[[ Provided records, beginning ]]

Lemma locks_set_cpu h lk : lk ∈ own h ->
  locks_ok (nupd lk (mkspinlock (locked (L lk)) (Some h)) L) own (nupd h (lk :: rec h) rec).
Proof.
  intros Hin. destruct H as [H1 H2 H3 H4].
  assert (forall h' x, x ∈ nupd h (lk :: rec h) rec h' <-> x = lk /\ h' = h \/ x ∈ rec h') as Hr.
  { intros h' x. unfold nupd. case_decide as E; [subst; rewrite elem_of_cons; naive_solver|naive_solver]. }
  split; [|done| |].
  - intros x. at_lock lk x; apply H1.
  - intros x h'. rewrite Hr. at_lock lk x; [|rewrite H3; naive_solver]. split; [intros [= ->]; by left|].
    intros [[_ ->] | Hx%H4]; [done|f_equal; by eapply H2].
  - intros h' x. rewrite Hr. intros [[-> ->] | Hx]; [done|by apply H4].
Qed.

Lemma locks_clear_cpu h lk : lk ∈ rec h ->
  locks_ok (nupd lk (mkspinlock (locked (L lk)) None) L) own (nupd h (filter (fun x => x <> lk) (rec h)) rec).
Proof.
  intros Hin. destruct H as [H1 H2 H3 H4].
  assert (forall h' x, x ∈ nupd h (filter (fun x => x <> lk) (rec h)) rec h' <-> x <> lk /\ x ∈ rec h') as Hr.
  { intros h' x. unfold nupd. case_decide as E; [subst; by rewrite list_elem_of_filter|]. split; [|naive_solver].
    intros Hx. split; [|done]. intros ->. apply E. eapply (H2 lk); by apply H4. }
  split; [|done| |].
  - intros x. at_lock lk x; apply H1.
  - intros x h'. rewrite Hr. at_lock lk x; [naive_solver|rewrite H3; naive_solver].
  - intros h' x. rewrite Hr. intros [_ Hx]. by apply H4.
Qed.

Lemma locks_unlock h lk : lk ∈ own h -> lk ∉ rec h ->
  locks_ok (nupd lk (mkspinlock 0 (lk_cpu (L lk))) L) (nupd h (filter (fun x => x <> lk) (own h)) own) rec.
Proof.
  intros Hin Hr. destruct H as [H1 H2 H3 H4].
  assert (forall h' x, x ∈ nupd h (filter (fun x => x <> lk) (own h)) own h' <-> x <> lk /\ x ∈ own h') as Ho.
  { intros h' x. unfold nupd. case_decide as E; [subst; by rewrite list_elem_of_filter|]. split; [|naive_solver].
    intros Hx. split; [|done]. intros ->. apply E. by eapply H2. }
  split.
  - intros x. setoid_rewrite Ho. at_lock lk x; [naive_solver|rewrite H1; naive_solver].
  - intros x h1 h2. rewrite !Ho. intros [_ ?] [_ ?]. by eapply H2.
  - intros x h'. at_lock lk x; apply H3.
  - intros h' x Hx. apply Ho. split; [|by apply H4]. intros ->. apply Hr. assert (lk ∈ own h') by by apply H4.
    by rewrite (H2 lk h h').
Qed.
End Locks.

(** ** What holds at each point of the code

    [ok c l]: the activation, with [c] left to do, may go on from the local
    state [l].  Where interrupts are enabled, nothing is held and [intena]
    does not matter, for an interrupt may change it. *)
Record local := mkloc {
  l_noff : Z; l_ie : bool; l_sie : bool; l_old : bool; l_r : bool; l_sv : bool;
  l_own : list nat; l_rec : list nat; l_inh : bool
}.

Definition with_ie (b : bool) (l : local) : local :=
  mkloc (l_noff l) b (l_sie l) (l_old l) (l_r l) (l_sv l) (l_own l) (l_rec l) (l_inh l).

Definition stable (P : local -> Prop) (l : local) : Prop :=
  if l_sie l
  then l_noff l = 0 /\ l_own l = [] /\ l_rec l = [] /\ l_inh l = false /\ forall b, P (with_ie b l)
  else P l.

(** What holds before the access [i], if [P] is to hold after it. *)
Definition pre (i : instr) (P : local -> Prop) (l : local) : Prop :=
  let '(mkloc n ie s old r sv own rec inh) := l in
  match i with
  | IGet => P (mkloc n ie s s r sv own rec inh)
  | IOff => P (mkloc n ie false old r sv own rec inh)
  | INoff => P (mkloc (n + 1) (if n =? 0 then old else ie) s old r sv own rec inh)
  | IPop => s = false /\ 1 <= n /\ P (mkloc (n - 1) ie ((n - 1 =? 0) && ie) old r sv own rec inh)
  | ILocked lk => forall b, (lk ∈ own -> b = true) -> P (mkloc n ie s old b sv own rec inh)
  | ICpu lk => forall b, (b = true <-> lk ∈ rec) -> P (mkloc n ie s old (r && b) sv own rec inh)
  | IAssert b _ => r = b /\ P l
  | ISwap lk => (lk ∉ own) /\ P (mkloc n ie s old r sv (lk :: own) rec inh)
  | ISetCpu lk => lk ∈ own /\ P (mkloc n ie s old r sv own (lk :: rec) inh)
  | IClearCpu lk => lk ∈ rec /\ P (mkloc n ie s old r sv own (filter (fun x => x <> lk) rec) inh)
  | IUnlock lk => lk ∈ own /\ (lk ∉ rec) /\ P (mkloc n ie s old r sv (filter (fun x => x <> lk) own) rec inh)
  | INoff1 => n = 1 /\ P l
  | INoIntr => s = false /\ P l
  | ISave => P (mkloc n ie s old r ie own rec inh)
  | ISwtch => s = false /\ n = 1 /\ rec = own /\ (length own <= 1)%nat /\
      forall ie' own', (length own' <= 1)%nat -> P (mkloc 1 ie' false old r sv own' own' inh)
  | IRestore => P (mkloc n sv s old r sv own rec inh)
  end.

Fixpoint ok (c : list instr) (l : local) : Prop :=
  stable (fun l => match c with
    | [] => l_rec l = l_own l /\ Z.of_nat (length (l_own l)) <= l_noff l /\
            (l_inh l = true -> l_sie l = false /\ (0 < l_noff l -> l_ie l = false))
    | i :: c => pre i (ok c) l
    end) l.

Lemma ok_cons i c l : ok (i :: c) l -> pre i (ok c) l.
Proof.
  change (ok (i :: c) l) with (stable (pre i (ok c)) l). unfold stable. destruct l as [n ie s old r sv own rec inh].
  cbn [l_sie]. destruct s; [|done]. intros (_ & _ & _ & _ & H). exact (H ie).
Qed.

Lemma ok_rec l : ok [] l -> l_rec l = l_own l.
Proof. destruct l as [n ie s old r sv own rec inh]. cbn. unfold stable. cbn. destruct s; naive_solver. Qed.

(** Where interrupts are enabled, nothing is held and no handler runs. *)
Lemma ok_enabled c l : ok c l -> l_sie l = true ->
  l_noff l = 0 /\ l_own l = [] /\ l_rec l = [] /\ l_inh l = false /\ forall b, ok c (with_ie b l).
Proof.
  destruct l as [n ie s old r sv own rec inh]. cbn [l_sie]. intros H ->.
  assert (forall P, stable P (mkloc n ie true old r sv own rec inh) ->
    n = 0 /\ own = [] /\ rec = [] /\ inh = false /\ forall b, stable P (mkloc n b true old r sv own rec inh)) as HP.
  { intros P (H1 & H2 & H3 & H4 & H5). cbn in *. do 4 (split; [done|]). intros b. unfold stable. cbn. done. }
  destruct c; exact (HP _ H).
Qed.

Ltac walk := repeat match goal with |- _ /\ _ => split | |- forall _, _ => intro end; try done.

Lemma holding_no b1 b2 lk (R : list nat) : (b2 = true <-> lk ∈ R) -> lk ∉ R -> b1 && b2 = false.
Proof. intros H Hn. destruct b2; [by destruct Hn; apply H|apply andb_false_r]. Qed.
Lemma holding_yes b1 b2 lk (R : list nat) : (lk ∈ R -> b1 = true) -> (b2 = true <-> lk ∈ R) -> lk ∈ R -> b1 && b2 = true.
Proof. intros H1 H2 Hin. by rewrite H1, (proj2 H2). Qed.
Lemma filter_shorter lk (l : list nat) : lk ∈ l -> (length (filter (fun x => x <> lk) l) < length l)%nat.
Proof. intros Hin. apply length_filter_lt with lk; [done|naive_solver]. Qed.

(** pop_off enables interrupts only when the last lock is gone, and never in
    an interrupt handler. *)
Lemma pop_ok n ie old r sv own inh : 1 <= n -> Z.of_nat (length own) <= n - 1 -> (inh = true -> ie = false) ->
  ok [] (mkloc (n - 1) ie ((n - 1 =? 0) && ie) old r sv own own inh).
Proof.
  intros Hn Hl Hi. cbn. unfold stable. cbn. destruct (Z.eqb_spec (n - 1) 0) as [E|E]; cbn; [|walk; by apply Hi].
  destruct own; [|cbn in Hl; lia]. destruct ie, inh; cbn; walk; auto; lia.
Qed.

(** Every function the kernel may call runs from where it may be called. *)
Lemma calls_ok f fs code l : ok [] l -> l_own l = a_own f -> l_noff l = a_offs f ->
  l_inh l = (match fs with [] => false | _ => true end) -> calls f fs code -> ok code l.
Proof.
  destruct l as [n ie s old r sv own rec inh]. cbn [l_own l_noff l_inh]. intros H -> -> Hi Hc. destruct s.
  - destruct H as (H1 & H2 & H3 & H4 & _). cbn in H1, H2, H3, H4. rewrite H1, H2, H3, H4 in *. clear Hi.
    destruct Hc as [lk Hc|lk Hc| |Hc|lk Hc Ho|lk Hc Ho Hf]; cbn.
    + unfold stable. cbn. walk; [by eapply holding_no, not_elem_of_nil|apply not_elem_of_nil|left].
    + rewrite H2 in Hc. by apply not_elem_of_nil in Hc.
    + unfold stable. cbn. walk.
    + rewrite H1, H2 in Hc. cbn in Hc. lia.
    + congruence.
    + congruence.
  - cbn in H. destruct H as (-> & H2 & H3). cbn in H2, H3.
    destruct Hc as [lk Hc|lk Hc| |Hc|lk Hc Ho|lk Hc Ho Hf]; cbn; unfold stable; cbn.
    + walk; [by eapply holding_no|left|lia|]. destruct (Z.eqb_spec (a_offs f) 0); [done|]. apply H3; [done|lia].
    + pose proof (filter_shorter lk _ Hc) as Hs.
      walk; [by eapply holding_yes|rewrite list_elem_of_filter; naive_solver|lia|].
      pose proof (pop_ok (a_offs f) ie old r sv (filter (fun x => x <> lk) (a_own f)) inh) as Hp. apply Hp; [lia|lia|]. intros Hh. apply H3; [done|lia].
    + walk; [lia|]. destruct (Z.eqb_spec (a_offs f) 0); [done|]. apply H3; [done|lia].
    + walk; [lia|]. pose proof (pop_ok (a_offs f) ie old r sv (a_own f) inh) as Hp. apply Hp; [lia|lia|]. intros Hh. apply H3; [done|lia].
    + rewrite Hc, Ho in *. walk; [eapply holding_yes; [done|done|left]|lia|]. by apply H3.
    + rewrite Hc, Ho, Hf in *. walk; [cbn in *; lia|congruence].
Qed.

(** ** The invariant of the machine *)
Definition inh (fs : list activation) : bool := match fs with [] => false | _ => true end.
Definition owns (m : machine) (h : nat) : list nat := a_own (h_top (m_harts m h)).

Definition at_ (c : cpu) (f : activation) (R : list nat) (b : bool) : local :=
  mkloc (noff c) (intena c) (sie c) (a_old f) (a_r f) (a_saved f) (a_own f) R b.

(** An activation that an interrupt suspended. *)
Definition suspended (g : activation) : Prop :=
  a_own g = [] /\ a_offs g = 0 /\ forall ie, ok (a_code g) (at_ (mkcpu 0 ie true) g [] false).

Record hart_ok (c : cpu) (f : activation) (fs : list activation) (R : list nat) : Prop := {
  ho_code : ok (a_code f) (at_ c f R (inh fs));
  ho_noff : noff c = a_offs f;
  ho_depth : (length fs <= 1)%nat;
  ho_stack : Forall suspended fs
}.

(** A thread that is switched out may go on on any hart, with any lock. *)
Definition switched (x : activation * list activation) : Prop :=
  (forall ie own, (length own <= 1)%nat ->
     ok (a_code x.1) (mkloc 1 ie false (a_old x.1) (a_r x.1) (a_saved x.1) own own (inh x.2))) /\
  (length x.2 <= 1)%nat /\ Forall suspended x.2.

Record machine_ok (m : machine) (rec : nat -> list nat) : Prop := {
  mo_hart h : let H := m_harts m h in hart_ok (h_cpu H) (h_top H) (h_stack H) (rec h);
  mo_locks : locks_ok (m_locks m) (owns m) rec;
  mo_pool : Forall switched (m_pool m)
}.

Section Step.
Context (m : machine) (rec : nat -> list nat) (M : machine_ok m rec).

(** A step of one hart that keeps to its own part. *)
Lemma ok_put h c f fs L R pool : hart_ok c f fs R -> locks_ok L (nupd h (a_own f) (owns m)) (nupd h R rec) -> Forall switched pool ->
  machine_ok (mkmachine L (nupd h (mkhart c f fs) (m_harts m)) pool) (nupd h R rec).
Proof.
  intros H1 H2 H3. split; [|eapply locks_ext; [exact H2| |done]|done].
  - intros h'. cbn. destruct (decide (h' = h)) as [->|Hn]; [by rewrite !nupd_eq|]. rewrite !nupd_ne by done. apply M.
  - intros h'. unfold owns. cbn. destruct (decide (h' = h)) as [->|Hn]; [by rewrite !nupd_eq|]. by rewrite !nupd_ne.
Qed.

Lemma ok_put_local h c f fs pool : hart_ok c f fs (rec h) -> a_own f = owns m h -> Forall switched pool ->
  exists rec', machine_ok (mkmachine (m_locks m) (nupd h (mkhart c f fs) (m_harts m)) pool) rec'.
Proof.
  intros H1 H2 H3. exists (nupd h (rec h) rec). apply ok_put; [done| |done].
  eapply locks_ext; [apply M| |]; intros h'; [rewrite H2|]; apply nupd_same.
Qed.

(** The local state before an access allows the access, and what it leads to
    is as [pre] says. *)
Lemma exec_ok h i rest : a_code (h_top (m_harts m h)) = i :: rest -> i <> ISwtch ->
  wp (exec h i rest) (fun _ m' => exists rec', machine_ok m' rec') m.
Proof.
  intros Hc Hi. pose proof (mo_hart _ _ M h) as Hh. unfold wp, exec. destruct (m_harts m h) as [[n ie s] [code old r sv own offs] fs] eqn:E.
  cbn in Hc, Hh. subst code. destruct Hh as [Hok Hn Hd Hs]. apply ok_cons in Hok. cbn in Hok, Hn.
  assert (owns m h = own) as Ho by (unfold owns; by rewrite E).
  assert (forall c f, ok (a_code f) (at_ c f (rec h) (inh fs)) -> noff c = a_offs f -> a_own f = own ->
    exists rec', machine_ok (put_hart h c f m) rec') as Hput.
  { intros c f H1 H2 H3. unfold put_hart. rewrite E. apply ok_put_local; [done|by rewrite Ho|apply M]. }
  assert (forall L c f R, ok (a_code f) (at_ c f R (inh fs)) -> noff c = a_offs f ->
    locks_ok L (nupd h (a_own f) (owns m)) (nupd h R rec) ->
    exists rec', machine_ok (put_hart h c f (mkmachine L (m_harts m) (m_pool m))) rec') as Hlock.
  { intros L c f R H1 H2 H3. eexists. unfold put_hart. cbn. rewrite E. apply ok_put; [done|exact H3|apply M]. }
  pose proof (mo_locks _ _ M) as HL.
  destruct i; cbn in Hok; try (by apply Hput).
  - apply Hput; cbn; [done|lia|done].
  - destruct Hok as (-> & Hge & Hok). destruct (Z.ltb_spec n 1); [lia|]. apply Hput; cbn; [done|lia|done].
  - apply Hput; [|done|done]. apply Hok. intros Hin. apply negb_true_iff, Z.eqb_neq, (lo_word _ _ _ HL). exists h. by rewrite Ho.
  - apply Hput; [|done|done]. apply Hok. rewrite bool_decide_eq_true. apply (lo_cpu _ _ _ HL).
  - destruct Hok as [-> Hok]. rewrite eqb_reflx. by apply Hput.
  - destruct Hok as [Hni Hok]. destruct (Z.eqb_spec (locked (m_locks m lk)) 0) as [Hz|Hz].
    + apply (Hlock _ _ _ (rec h)); [done|done|]. cbn [a_own]. rewrite <- Ho.
      eapply locks_ext; [apply (locks_swap _ _ _ HL h lk Hz)|done|apply nupd_same].
    + exists rec. split; [apply M|apply (locks_spin _ _ _ HL lk Hz)|apply M].
  - destruct Hok as [Hin Hok]. apply (Hlock _ _ _ (lk :: rec h)); [done|done|]. cbn [a_own]. rewrite <- Ho in *.
    eapply locks_ext; [apply (locks_set_cpu _ _ _ HL h lk Hin)|apply nupd_same|done].
  - destruct Hok as [Hin Hok]. eapply Hlock; [exact Hok|done|]. cbn [a_own]. rewrite <- Ho in *.
    eapply locks_ext; [apply (locks_clear_cpu _ _ _ HL h lk Hin)|apply nupd_same|done].
  - destruct Hok as (Hin & Hr & Hok). apply (Hlock _ _ _ (rec h)); [done|done|]. cbn [a_own]. rewrite <- Ho in *.
    eapply locks_ext; [apply (locks_unlock _ _ _ HL h lk Hin Hr)|done|apply nupd_same].
  - destruct Hok as [-> Hok]. by apply Hput.
  - destruct Hok as [-> Hok]. by apply Hput.
  - done.
Qed.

[[ Provided records, end ]]

For this exercise, output exactly the lines above from the line with "b) sv own rec inh)" to the line with "(lk :: rec) inh)", counting both, and leave out the rest.

Problem solution
  | ICpu lk => forall b, (b = true <-> lk ∈ rec) -> P (mkloc n ie s old (r && b) sv own rec inh)
  | IAssert b _ => r = b /\ P l
  | ISwap lk => (lk ∉ own) /\ P (mkloc n ie s old r sv (lk :: own) rec inh)
  | ISetCpu lk => lk ∈ own /\ P (mkloc n ie s old r sv own (lk :: rec) inh)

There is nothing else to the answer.